Oysa felsefe alanında bu sorun bir bozukluk olmanın ötesinde bir “insanlık durumu” olarak ele alınmış ve Kirkegaard’dan Hegel’e, oradan Marx ve Engels’e, bir başka açıdan Nietzsche, Heidegger gibi düşünürlere ve nihayet J. Paul Sartre’a kadar bir çok felsefeci onun üzerinde durmuştur.
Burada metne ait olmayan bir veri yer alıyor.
(* ===== verification/LockSpec.v ===== *)
(** * Entity locks: exclusion, ownership, expiry *)

From S2P Require Import Prelude EntityCache LockManager.

(** ** The two maps agree *)

Record locks_ok (m : LockManager) : Prop := {
  lo_lock : ∀ e l, locks_ m !! e = Some l →
    lk_entity_id l = e ∧ lock_id_index_ m !! lk_lock_id l = Some e ∧
    ∃ n, (n < next_id_ m)%N ∧ lk_lock_id l = lock_id_of n;
  lo_index : ∀ id e, lock_id_index_ m !! id = Some e →
    ∃ l, locks_ m !! e = Some l ∧ lk_lock_id l = id;
}.

Lemma lock_id_of_inj n1 n2 : lock_id_of n1 = lock_id_of n2 → n1 = n2.
Proof. unfold lock_id_of. intros H%(inj (String.append "lock_")). by apply (inj pretty). Qed.

Lemma new_lock_manager_ok config : locks_ok (new_lock_manager config).
Proof. split; intros ??; simpl; by rewrite lookup_empty. Qed.

(** A lock id belongs to one entity. *)
Lemma lock_id_unique m e1 e2 l1 l2 :
  locks_ok m → locks_ m !! e1 = Some l1 → locks_ m !! e2 = Some l2 →
  lk_lock_id l1 = lk_lock_id l2 → e1 = e2.
Proof.
  intros Hok H1 H2 Heq. destruct (lo_lock m Hok e1 l1 H1) as (_ & I1 & _).
  destruct (lo_lock m Hok e2 l2 H2) as (_ & I2 & _). congruence.
Qed.
Definition issued (next : N) : list string :=
  (λ i, subscription_id (N.of_nat i)) <$> seq 1 (N.to_nat next - 1).

Record subs_ok (s : SubscriptionManager * list task) : Prop := {
  ok_callback : sm_on_removed s.1 = true;
  ok_table : ∀ id p, subscriptions_ s.1 !! id = Some p →
    ∃ st, sm_heap s.1 !! p = Some st ∧ si_id (ss_info st) = id ∧ ss_active st = true;
  ok_fresh : ∀ p st, sm_heap s.1 !! p = Some st → (p < sm_next_ptr s.1)%N;
  ok_retire : ∀ p info, TRetire p info ∈ s.2 →
    ∃ st, sm_heap s.1 !! p = Some st ∧ si_id (ss_info st) = si_id info;
  ok_accounted :
    table_ids s.1 ++ departing s.2 ++ removed_ids s.1 ≡ₚ issued (sm_next_id s.1);
  ok_capacity : (size (subscriptions_ s.1) ≤ max_subscriptions_ s.1)%nat;
  ok_next : (1 ≤ sm_next_id s.1)%N;
}.

Lemma NoDup_issued n : NoDup (issued n).
Proof. apply NoDup_fmap_2_strong, NoDup_seq. intros x y _ _ H%(inj subscription_id). lia. Qed.

Lemma issued_succ n : (1 ≤ n)%N → issued (n + 1) = issued n ++ [subscription_id n].
Proof.
  intros Hn. unfold issued. replace (N.to_nat (n + 1) - 1)%nat with (S (N.to_nat n - 1)) by lia.
  rewrite seq_S, fmap_app. simpl. do 3 f_equal. lia.
Qed.

Lemma elem_of_table_ids m id : id ∈ table_ids m ↔ is_Some (subscriptions_ m !! id).
Proof.
  unfold table_ids. rewrite list_elem_of_fmap. split.
  - intros ([k p] & -> & Hp%elem_of_map_entries). by eexists.
  - intros [p Hp]. exists (id, p). split; [done|]. by apply elem_of_map_entries.
Qed.

Lemma departing_app ts1 ts2 : departing (ts1 ++ ts2) = departing ts1 ++ departing ts2.
Proof. apply bind_app. Qed.

Lemma keys_delete_perm (ks : list string) (t : gmap string N) :
  NoDup ks → (∀ k, k ∈ ks → is_Some (t !! k)) →
  (map_entries t).*1 ≡ₚ ks ++ (map_entries (foldl (λ t k, delete k t) t ks)).*1.
Proof.
  intros Hnd Hin.
  assert (Hkeys : ∀ (t : gmap string N) k, k ∈ (map_entries t).*1 ↔ is_Some (t !! k)).
  { intros t' k. apply (elem_of_table_ids (mkSubs ∅ 0 t' 0 0 false false [])). }
  apply NoDup_Permutation; [apply NoDup_map_entries_keys| |].
  - apply NoDup_app. split_and!; [done| |apply NoDup_map_entries_keys].
    intros k Hk. rewrite Hkeys, lookup_foldl_delete, bool_decide_eq_true_2 by done. by intros [].
  - intros k. rewrite elem_of_app, !Hkeys, lookup_foldl_delete.
    case_bool_decide; naive_solver.
Qed.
Tüm bu düşünürler konuya farklı açılardan yaklaşsalar da bu olayı insanın ruhsal yapısını belirleyen ve güçlendiren en önemli özelliklerden biri olarak nitelemişlerdir.

***

Gerçekten de bu olgu, “nevrotik” bir özellik kazandığında -ki günümüzdeki durum budur- insanı hayattan kopararak içine kapatan, “asosyal” hale getiren, insanın içindeki sürü içgüdüsünü harekete geçiren, düşünce gücünü ve sosyal ilişkileri yok eden bir tür “hastalık” doğurur...

Bu hastalığın yaygınlaştığı toplumlarda insanlar kolayca faşizmin, tarikatların, cemaatlerin güdümüne girer, kendilerini “şefler, tarikat ve cemaat liderleri ile özdeşleştirerek, hurafelere kolayca kanarak, düşünce güçlerini yitirirler...

Günümüzde bu olgunun kapsama alanı internet ve “sosyal medya” sayesinde çok daha genişlemiş, neo-faşist liderlerden, demagog politikacılara, tarikat ve cemaat liderlerinden, “yaşam koçlarına”  ve “medya fenomenlerine” kadar uzanan bir çok siyasal ve sosyal “figür” kendileriyle özdeşleşmiş yığınları istedikleri gibi yönlendirebilir hale gelmişlerdir.

***

Oysa “anksiyete” toplumsal etkisi en güçlü duygulardan biri olarak insani güçlerimizi geliştirici bir özellik de taşıyabilir... Hayatımız ve geleceğimiz konusunda duyduğumuz endişe bizi korkuya, pasifizme, köleliğe, itaat kültürüne olduğu kadar cesarete, hayatımıza anlam kazandırma ve sosyal varlığımızı güçlendirme çabasına da yöneltebilir...

Günümüzde, kendi toplumumuzda işsizlik, eğitimsizlik, anlayışsızlıktan bunalan milyonlarca genç, içinde yaşadıkları toplumsal ve ekonomik koşullar karşısında duydukları endişe nedeniyle geleceğe “endişe” ile bakmakta ve tutunacak bir dal aramaktadır. Endişe içinde kıvranan bu gençler, eğer bugün olduğu gibi ilerici, devrimci, sosyalist siyasal ve düşünsel akımlarda bir umut göremezlerse kolayca yukarıda sözünü ettiğimiz toplumsal bozuklukların bir parçası olan akımların güdümüne girebilirler. Bu akımların bir kısmı “sağ” bir söylem kullanırken bir kısmı “yeşil ve sol” bir jargon kullanabilir. Ülkemizde yaşadığımız “Fetöcülük” olayı, ve “Apo hayranlığı” bu tür bir tehlikenin güncelliğini hepimize göstermiştir...

1920 ve 30’lu yıllarda başta Almanya olmak üzere bir çok Avrupa ülkesinde benzer ortamlarda faşizm gençleri avlamak için “sosyalist” söylemi ırkçılıkla özdeşleştirerek  kullanmıştı; günümüzde Avrupa yine krizlerle boğuşmakta ve neo-faşist hareketler kapitalist sisteme ve neo-liberalizme inançlarını kaybeden ve gelecekleri konusunda endişelenen gençleri kazanarak güçlenmektedir.